> [What is needed]
For this exercise, restate word for word only the lines from the first line of the data to the line containing "of the language.".

━━ Source data

(** * REPR: the physically-based shading model and its host, in Rocq

    A shallow embedding of the GLSL shaders and of the TypeScript host of
    the REPR renderer.

    - GLSL [float] values are modelled as real numbers ([R]); rounding is
      not modelled.  Division is the total division of [R]; where the
      shader divides, the divisor is a named definition so that it can be
      bounded.
    - GLSL vectors are records of reals with the component-wise operators
      of the language.
    - JavaScript objects used as maps ([_uniforms], [defines]) are [gmap]s
      keyed by strings; a [throw] is an error result.

    Two fragment shaders exist in the repository: the base variant
    ([BaseFrag], with its vertex stage [BaseVert]) and the
    image-based-lighting variant ([IblFrag], with its host [IblHost]).
    The shader program cache of the specification is [ProgramCache]. *)

From Stdlib Require Import Reals Lra Lia Ascii.
From stdpp Require Import gmap strings list pretty.

Open Scope R_scope.

(** ** GLSL vectors and built-in functions *)

Module Glsl.

Record vec2 : Type := Vec2 { ux : R; uy : R }.
Record vec3 : Type := Vec3 { vx : R; vy : R; vz : R }.
(** A [vec4] is only ever used as a colour with an alpha channel. *)
Record vec4 : Type := Vec4 { rgb : vec3; alpha : R }.

(** [vec3(s)] *)
Definition vec3s (s : R) : vec3 := Vec3 s s s.

Definition vmap (f : R -> R) (v : vec3) : vec3 :=
  Vec3 (f (vx v)) (f (vy v)) (f (vz v)).
Definition vzip (f : R -> R -> R) (v w : vec3) : vec3 :=
  Vec3 (f (vx v) (vx w)) (f (vy v) (vy w)) (f (vz v) (vz w)).

(** Component-wise operators: [v + w], [v - w], [v * w], [-v]. *)
Definition vadd : vec3 -> vec3 -> vec3 := vzip Rplus.
Definition vsub : vec3 -> vec3 -> vec3 := vzip Rminus.
Definition vmul : vec3 -> vec3 -> vec3 := vzip Rmult.
Definition vneg : vec3 -> vec3 := vmap Ropp.
(** Vector with scalar: [v * s], [s * v], [v / s], [v + s], [v - s], [s - v]. *)
Definition vscale (v : vec3) (s : R) : vec3 := vmap (fun c => c * s) v.
Definition sscale (s : R) (v : vec3) : vec3 := vmap (fun c => s * c) v.
Definition vdivs (v : vec3) (s : R) : vec3 := vmap (fun c => c / s) v.
Definition vadds (v : vec3) (s : R) : vec3 := vmap (fun c => c + s) v.
Definition vsubs (v : vec3) (s : R) : vec3 := vmap (fun c => c - s) v.
Definition ssubv (s : R) (v : vec3) : vec3 := vmap (fun c => s - c) v.

Definition dot (v w : vec3) : R := vx v * vx w + vy v * vy w + vz v * vz w.
(** [length(v)] *)
Definition vlength (v : vec3) : R := sqrt (dot v v).
(** [normalize(v)]: [v / length(v)]; GLSL leaves the zero vector undefined. *)
Definition normalize (v : vec3) : vec3 := vdivs v (vlength v).
(** [reflect(I, N)] = [I - 2 * dot(N, I) * N] *)
Definition reflect (I N : vec3) : vec3 := vsub I (sscale (2 * dot N I) N).

Definition max (a b : R) : R := Rmax a b.

(** [pow(x, y)]: [x^y] for [x > 0]; [pow(0, y) = 0] for [y > 0].  GLSL leaves
    a negative base undefined; the model returns [0] there. *)
Definition pow (x y : R) : R := if Rlt_dec 0 x then Rpower x y else 0.

(** [mix(x, y, a)] = [x * (1 - a) + y * a] *)
Definition mix (x y a : R) : R := x * (1 - a) + y * a.
Definition vmix (v w : vec3) (a : R) : vec3 := vzip (fun p q => mix p q a) v w.

(** [for (int i = start; i < start + count; ++i) body]: the loop state is
    threaded through [body]. *)
Fixpoint for_loop {S : Type} (count start : nat) (body : nat -> S -> S) (s : S) : S :=
  match count with
  | O => s
  | Datatypes.S count' => for_loop count' (Datatypes.S start) body (body start s)
  end.

(** [lessThanEqual] on one channel, and the conversion [float(bool)]. *)
Definition lessThanEqual (a b : R) : bool := if Rle_dec a b then true else false.
Definition float_of_bool (b : bool) : R := if b then 1 else 0.

(** Two-argument [atan(y, x)]: the angle of the point [(x, y)], in
    [[-PI, PI]]; GLSL leaves [atan(0, 0)] undefined, the model returns [0]. *)
Definition atan2 (y x : R) : R :=
  if Rlt_dec 0 x then atan (y / x)
  else if Rlt_dec x 0 then
    (if Rle_dec 0 y then atan (y / x) + Rtrigo1.PI else atan (y / x) - Rtrigo1.PI)
  else if Rlt_dec 0 y then Rtrigo1.PI / 2
  else if Rlt_dec y 0 then - (Rtrigo1.PI / 2)
  else 0.

(** 4x4 matrices (column vectors of four reals each are not needed beyond
    the product with a position). *)
Record pos4 : Type := Pos4 { px : R; py : R; pz : R; pw : R }.
Record mat4 : Type := Mat4 { row0 : pos4; row1 : pos4; row2 : pos4; row3 : pos4 }.
Definition dot4 (a b : pos4) : R :=
  px a * px b + py a * py b + pz a * pz b + pw a * pw b.
Definition mulMV (m : mat4) (p : pos4) : pos4 :=
  Pos4 (dot4 (row0 m) p) (dot4 (row1 m) p) (dot4 (row2 m) p) (dot4 (row3 m) p).
(** [mat4.create()]: the identity matrix. *)
Definition mat4_create : mat4 :=
  Mat4 (Pos4 1 0 0 0) (Pos4 0 1 0 0) (Pos4 0 0 1 0) (Pos4 0 0 0 1).
Definition xyz (p : pos4) : vec3 := Vec3 (px p) (py p) (pz p).
Definition vec4_of (v : vec3) (w : R) : pos4 := Pos4 (vx v) (vy v) (vz v) w.

End Glsl.

Import Glsl.

(** ** The colour transfer functions shared by both fragment shaders *)

Module Colour.

(** One channel of [sRGBToLinear]. *)
Definition sRGBToLinear1 (c : R) : R :=
  mix (pow (c * 0.9478672986 + 0.0521327014) 2.4)
      (c * 0.0773993808)
      (float_of_bool (lessThanEqual c 0.04045)).

Definition sRGBToLinear (value : vec4) : vec4 :=
  Vec4 (vmap sRGBToLinear1 (rgb value)) (alpha value).

(** One channel of [LinearTosRGB]. *)
Definition LinearTosRGB1 (c : R) : R :=
  mix (pow c 0.41666 * 1.055 - 0.055)
      (c * 12.92)
      (float_of_bool (lessThanEqual c 0.0031308)).

Definition LinearTosRGB (value : vec4) : vec4 :=
  Vec4 (vmap LinearTosRGB1 (rgb value)) (alpha value).

End Colour.

(** ** The lighting functions shared verbatim by both fragment shaders *)

Module Brdf.

(** [#define PI 3.1415926535897932384626433832795] *)
Definition PI : R := 3.1415926535897932384626433832795.

Definition FresnelSchlick (cosTheta : R) (F0 : vec3) : vec3 :=
  vadd F0 (vscale (ssubv 1 F0) (pow (1 - cosTheta) 5)).

Definition GeometrySchlickGGX (NdotV roughness : R) : R :=
  let a := roughness + 1 in
  let k := (a * a) / 8 in
  NdotV / (NdotV * (1 - k) + k).

Definition GeometrySmith (N V L : vec3) (roughness : R) : R :=
  let NdotV := max (dot N V) 0 in
  let NdotL := max (dot N L) 0 in
  let ggx1 := GeometrySchlickGGX NdotV roughness in
  let ggx2 := GeometrySchlickGGX NdotL roughness in
  ggx1 * ggx2.

Definition DistributionGGX (N H : vec3) (roughness : R) : R :=
  let a2 := roughness * roughness in
  let NdotH := max (dot N H) 0 in
  let NdotH2 := NdotH * NdotH in
  let denom := NdotH2 * (a2 - 1) + 1 in
  a2 / (PI * denom * denom).

End Brdf.

(** ** Base variant: vertex stage (second shader of [src/shader/pbr.vert.ts]) *)

Module BaseVert.

Record Camera : Type := { WsToCs : mat4; cam_position : vec3 }.

Record Attributes : Type :=
  { attr_position : vec3; albedo : vec3; metallic : R; roughness : R }.

Record Varyings : Type :=
  { gl_Position : pos4;
    vWsPosition : vec3;
    vWsNormal : vec3;
    vWsViewPosition : vec3 }.

Definition main (uCamera : Camera) (uAttributes : Attributes)
    (in_position in_normal : vec3) : Varyings :=
  let vWsPosition := vadd in_position (attr_position uAttributes) in
  let positionLocal := vec4_of vWsPosition 1 in
  {| gl_Position := mulMV (WsToCs uCamera) positionLocal;
     vWsPosition := vWsPosition;
     (* Normalize normal between 0, 1. *)
     vWsNormal := vadds (vscale (normalize in_normal) 0.5) 0.5;
     vWsViewPosition := vsub (cam_position uCamera) vWsPosition |}.

End BaseVert.

(** ** Base variant: fragment stage ([src/unnamed/part_000]) *)

Module BaseFrag.
Import Colour Brdf.

Record Attributes : Type :=
  { attr_position : vec3; albedo : vec3; metallic : R; roughness : R }.

Record Defines : Type :=
  { DIRECTIONAL_LIGHT_COUNT : nat; POINT_LIGHT_COUNT : nat }.
Definition LIGHT_COUNT (d : Defines) : nat :=
  (DIRECTIONAL_LIGHT_COUNT d + POINT_LIGHT_COUNT d)%nat.

Definition LIGHT_TYPE_POINT : Z := 0.
Definition LIGHT_TYPE_DIRECTIONAL : Z := 1.

Record Light : Type :=
  { type : Z; position : vec3; color : vec3; intensity : R }.

(** The value of a uniform slot that was never uploaded. *)
Definition Light0 : Light :=
  {| type := 0; position := vec3s 0; color := vec3s 0; intensity := 0 |}.

Record Inputs : Type :=
  { vWsPosition : vec3; vWsNormal : vec3; vWsViewPosition : vec3 }.

Definition cartesianToPolar (cartesian : vec3) : vec2 :=
  let phi := atan2 (vz cartesian) (vx cartesian) in
  let theta := asin (vy cartesian) in
  Vec2 phi theta.

Definition getLightDirection (uAttributes : Attributes) (vWsPosition : vec3)
    (light : Light) : vec3 :=
  if Z.eqb (type light) LIGHT_TYPE_DIRECTIONAL then
    normalize (position light)
  else
    let light_pos_local := vadd (position light) (attr_position uAttributes) in
    normalize (vsub light_pos_local vWsPosition).
(** * Sermon Note: the paginated, annotated note model of [src/index.tsx]

    A shallow embedding of the data model and the operations of the
    note-taking application: the stroke model and its JSON encoding, the
    canvas renderer [drawOnCanvas], stroke capture in [EditablePage], the
    page store handlers of [App], the pagination effect, the migration run
    on load and [importNotes].

    Conventions.
    - A JavaScript string is the list of its UTF-16 code units ([jsstring]).
    - A JavaScript number is a member of an abstract type (class
      [JSNumber]): the coordinates and widths of strokes are inputs, which
      the program stores, prints and parses through JSON.
    - An untyped value ([note: any], the result of [JSON.parse]) is a
      [value]; [undefined] is [None] in an [option value].
    - The file is an ES module, hence strict-mode code: assigning a
      property on a primitive throws a [TypeError]. *)

From Stdlib Require Import String Ascii.
From stdpp Require Import base decidable option list numbers.

#[local] Set Warnings "-register-all".
Local Open Scope N_scope.
Local Open Scope list_scope.

(** ** Strings as code-unit sequences *)

Abbreviation jsstring := (list N).
Lemma catch_ignore_Throws b e :
  catch_ignore b = Throws e ↔
  b = Throws e ∨ (b = NotAPromise ∧ e = TypeError_catch).
Proof.
  destruct b; simpl; split; try done; try (by intros [|[? ?]]).
  - intros [= <-]. by right.
  - by intros [|[_ ->]].
  - intros [= ->]. by left.
Qed.

(** The calls of [return()] that the [forEach] of [filter] makes on the
    collected sources [its]: no source is called twice; when no call
    throws, every source that has a [return] method is called; when a call
    throws, it is the last one, and the sources collected after it are not
    called. *)
Lemma filter_requests_spec (its : list AsyncIterator) :
  NoDup its →
  let requests := call_each (omap return_and_ignore its) in
  NoDup (requests.*1) ∧
  (∀ it, it ∈ requests.*1 → it ∈ its ∧ is_Some (iter_return it)) ∧
  (∀ it b, (it, b) ∈ requests → ∃ b0, iter_return it = Some b0 ∧ b = catch_ignore b0) ∧
  (thrown_by requests = None ↔
   ∀ it, it ∈ its →
         (∀ e, iter_return it ≠ Some (Throws e)) ∧
         iter_return it ≠ Some NotAPromise) ∧
  (thrown_by requests = None →
   ∀ it, it ∈ its → is_Some (iter_return it) → it ∈ requests.*1) ∧
  (∀ e, thrown_by requests = Some e →
   ∃ before it after,
     its = before ++ it :: after ∧
     (iter_return it = Some (Throws e) ∨
      (iter_return it = Some NotAPromise ∧ e = TypeError_catch)) ∧
     last (requests.*1) = Some it ∧
     (∀ it', it' ∈ before → is_Some (iter_return it') → it' ∈ requests.*1) ∧
     (∀ it', it' ∈ after → it' ∉ requests.*1)).
Proof.
  intros Hnd requests. unfold requests.
  destruct (requests_of_iterators its) as [Hfst Hin].
  destruct (first_throw (omap return_and_ignore its))
    as [Hno|(pre & it & e & post & Hl & Hpre)].
  - destruct (call_each_faithful _ Hno) as [-> Ht]. rewrite Ht, Hfst.
    split_and!.
    + by apply NoDup_filter.
    + by intros it [? ?]%list_elem_of_filter.
    + intros it b [_ (b0 & ? & ?)]%Hin. eauto.
    + split; [intros _|done]. intros it Hit. split.
      * intros e Hret.
        apply (Hno (it, Throws e) e); [|done].
        apply list_elem_of_omap. exists it. split; [done|].
        unfold return_and_ignore. by rewrite Hret.
      * intros Hret.
        apply (Hno (it, Throws TypeError_catch) TypeError_catch); [|done].
        apply list_elem_of_omap. exists it. split; [done|].
        unfold return_and_ignore. by rewrite Hret.
    + intros _ it ? ?. by apply list_elem_of_filter.
    + by intros e [=].
  - destruct (call_each_cut pre it e post Hpre) as [Hc Ht].
    rewrite Hl, Hc, Ht.
    apply omap_app_cons_inv in Hl
      as (before & it0 & after & -> & Hbefore & Hit0 & Hafter).
    assert (it0 = it ∧ ∃ b, iter_return it = Some b ∧ catch_ignore b = Throws e)
      as [-> (b & Hb & Hcb)].
    { unfold return_and_ignore in Hit0.
      destruct (iter_return it0) as [b|] eqn:Hb; simpl in Hit0; [|done].
      injection Hit0 as <- ?. eauto. }
    apply catch_ignore_Throws in Hcb.
    apply NoDup_app in Hnd as (Hnb & Hba & [Hia Hna]%NoDup_cons).
    destruct (requests_of_iterators before) as [Hfb Hinb].
    rewrite Hbefore in Hfb, Hinb.
    rewrite fmap_app, Hfb. simpl.
    split_and!.
    + apply NoDup_app. split_and!.
      * by apply NoDup_filter.
      * intros x [_ Hx]%list_elem_of_filter ->%list_elem_of_singleton.
        apply (Hba it Hx). by left.
      * apply NoDup_singleton.
    + intros x [[? ?]%list_elem_of_filter| ->%list_elem_of_singleton]%elem_of_app.
      * split; [|done]. apply elem_of_app. by left.
      * split; [|by rewrite Hb]. apply elem_of_app. right. by left.
    + intros x bx [[_ (b0 & ? & ?)]%Hinb| [= -> ->]%list_elem_of_singleton]%elem_of_app.
      * eauto.
      * exists b. split; [done|]. by destruct Hcb as [->|[-> ->]].
    + split; [done|]. intros H.
      destruct (H it) as [H1 H2]; [apply elem_of_app; right; by left|].
      destruct Hcb as [->|[-> _]]; [by destruct (H1 e)|done].
    + done.
    + intros e' [= <-]. exists before, it, after. split_and!.
      * done.
      * destruct Hcb as [->|[-> ->]]; auto.
      * by rewrite last_snoc.
      * intros x ? ?. apply elem_of_app. left. by apply list_elem_of_filter.
      * intros x Hx [[_ Hxb]%list_elem_of_filter| ->%list_elem_of_singleton]%elem_of_app.
        -- apply (Hba x Hxb). by right.
        -- done.
Qed.

Lemma origin_children_allocated σ origin c :
  wf σ → c ∈ origin_children σ origin → allocated σ c.
Proof.
  intros Hwf. destruct origin as [o|]; simpl.
  - by apply wf_child_allocated.
  - by apply wf_initial_allocated.
Qed.

Lemma descendant_allocated σ roots r :
  wf σ → (∀ c, c ∈ roots → allocated σ c) → descendant σ roots r → allocated σ r.
Proof.
  intros Hwf Hroots. induction 1 as [r Hr|p r _ _ Hc]; [by apply Hroots|].
  by eapply wf_child_allocated.
Qed.

Lemma filter_spec np origin σ :
  wf σ →
  ∃ σ' requests,
    filter np origin σ = Some (σ', requests) ∧
    (∀ r, static σ' r = static σ r) ∧ isDone σ' = isDone σ ∧
    (∀ r, r ∈ _pending σ' ↔ r ∈ _pending σ ∧ ¬ pruned σ np origin r) ∧
    (∀ r, r ∈ _released σ' ↔ r ∈ _released σ ∧ ¬ pruned σ np origin r) ∧
    NoDup (_released σ') ∧
    (∀ p r, r ∈ children_of σ' p ↔ r ∈ children_of σ p ∧ ¬ pruned σ np origin r) ∧
    (∀ r, r ∈ initialChildren σ' ↔
          r ∈ initialChildren σ ∧ ¬ pruned σ np origin r) ∧
    ∃ its,
      collected_sources np origin σ = Some its ∧ NoDup its ∧
      (∀ it, it ∈ its ↔ ∃ r, pruned σ np origin r ∧ source_of σ r it) ∧
      requests = call_each (omap return_and_ignore its).
Proof.
  intros Hwf. unfold filter, collected_sources.
  destruct (getDescendants_spec σ (length (heap σ)) Hwf
              (origin_children σ origin) []) as (ds & -> & Hds & Hnd).
  { intros c Hc. split; [by eapply origin_children_allocated|lia]. }
  simpl.
  destruct (filter_loop np ds σ []) as [σ' its] eqn:Hloop.
  apply filter_loop_spec in Hloop
    as (Hst & Hd & Hp & Hr & Hn & Hc & Hi & Hit & Hnit).
  assert (∀ r, r ∈ ds ↔ descendant σ (origin_children σ origin) r) as Hds'.
  { intros r. rewrite Hds, elem_of_nil. tauto. }
  exists σ', (call_each (omap return_and_ignore its)).
  unfold pruned. setoid_rewrite <- Hds'.
  split_and!; try done.
  - apply Hn, Hwf.
  - intros p r. rewrite Hc. split; intros [Hin Hno]; (split; [done|]).
    + intros [? ?]. apply Hno. split_and!; [done..|].
      by destruct (wf_children _ Hwf _ _ Hin).
    + intros (? & ? & ?). by apply Hno.
  - intros r. rewrite Hi. split; intros [Hin Hno]; (split; [done|]).
    + intros [? ?]. apply Hno. split_and!; [done..|].
      by apply (wf_initial _ Hwf).
    + intros (? & ? & ?). by apply Hno.
  - exists its. simpl. split_and!; [done|apply Hnit; constructor| |done].
    intros it. rewrite Hit, elem_of_nil.
    split; [intros [[]|(r & ? & ? & ?)]|intros (r & [? ?] & ?)]; eauto 10.
Qed.

(** ** What one call changes *)

Lemma alter_keeps_static f i σ :
  keeps_static f →
  let σ' := set_heap (alter f i (heap σ)) σ in
  same_tree σ σ' ∧ ∀ r, static σ' r = static σ r.
Proof.
  intros Hf. simpl. split.
  - apply same_tree_alter. intros rec. destruct (Hf rec) as [? [=]]. by split.
  - intros r. unfold static. simpl. rewrite list_lookup_alter.
    destruct (decide (i = r)) as [->|]; [|done].
    destruct (heap σ !! r) as [rec|]; simpl; [|done].
    by destruct (Hf rec) as [_ ->].
Qed.

Lemma effect_alter_release c f i σ e :
  wf σ → keeps_static f → batch_of e = [] → c ≠ PublishInitial →
  effect c σ (_release i (set_heap (alter f i (heap σ)) σ)) e.
Proof.
  intros Hwf Hf He Hc.
  destruct (alter_keeps_static f i σ Hf) as [Htree Hst].
  set (σ1 := set_heap _ σ) in *.
  assert (wf σ1) as Hwf1.
  { apply (wf_same_tree σ); [done..| | |]; apply Hwf. }
  assert (_pending (_release i σ1) = _pending σ ∧
          (∀ r, r ∈ _released (_release i σ1) → r ∈ _pending σ) ∧
          NoDup (_released (_release i σ1)) ∧
          heap (_release i σ1) = heap σ1 ∧
          initialChildren (_release i σ1) = initialChildren σ)
    as (Hp & Hr & Hn & Hh & Hi).
  { unfold _release, set_has. case_bool_decide as Hin; simpl.
    - split_and!; try done.
      + intros r [->|?]%elem_of_set_add; [done|by apply Hwf].
      + apply NoDup_set_add, Hwf.
    - split_and!; try done; apply Hwf. }
  destruct Htree as (Hlen & _ & Hlinks).
  assert (∀ r, children_of (_release i σ1) r = children_of σ r) as Hch.
  { intros r. destruct (Hlinks r) as [<- _]. unfold children_of. by rewrite Hh. }
  split; rewrite ?He, ?Hp.
  - apply (wf_same_tree σ1); [done|by apply same_tree_heap|..].
    + rewrite Hp. apply Hwf1.
    + rewrite Hp. done.
    + done.
  - intros r x. unfold static at 2. rewrite Hh. fold (static σ1 r). by rewrite Hst.
  - by intros r ?%elem_of_nil.
  - constructor.
  - intros r ?. left. split; [done|]. by intros ?%elem_of_nil.
  - intros p r. rewrite Hch. by left.
  - intros r. rewrite Hi. by left.
Qed.
(** [callGenerateQuiz] after the [await]. *)
Definition settle (o : Gateway.Outcome (option QuizData)) (st : State) : State :=
  match pending st with
  | O => st
  | S n =>
      match o with
      | Gateway.Resolved (Some (mkQuizData (Some qs))) =>
          mkState qs false (userAnswers st) (showResults st) n (issued st) (alerts st)
      | Gateway.Resolved _ =>
          mkState (questions st) false (userAnswers st) (showResults st) n (issued st)
                  (alerts st ++ [lit "Failed to generate quiz: " ++ lit "Invalid quiz data format."])
      | Gateway.Rejected e =>
          mkState (questions st) false (userAnswers st) (showResults st) n (issued st)
                  (alerts st ++ [lit "Failed to generate quiz: " ++ Gateway.message e])
      end
  end.

Definition handleOptionSelect (questionIndex : nat) (option : jsstring)
    (st : State) : State :=
  mkState (questions st) (loading st)
          (<[questionIndex := option]> (userAnswers st))
          (showResults st) (pending st) (issued st) (alerts st).

Definition setShowResults (b : bool) (st : State) : State :=
  mkState (questions st) (loading st) (userAnswers st) b
          (pending st) (issued st) (alerts st).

━━━━

> [Written solution]
(** * REPR: the physically-based shading model and its host, in Rocq

    A shallow embedding of the GLSL shaders and of the TypeScript host of
    the REPR renderer.

    - GLSL [float] values are modelled as real numbers ([R]); rounding is
      not modelled.  Division is the total division of [R]; where the
      shader divides, the divisor is a named definition so that it can be
      bounded.
    - GLSL vectors are records of reals with the component-wise operators
      of the language.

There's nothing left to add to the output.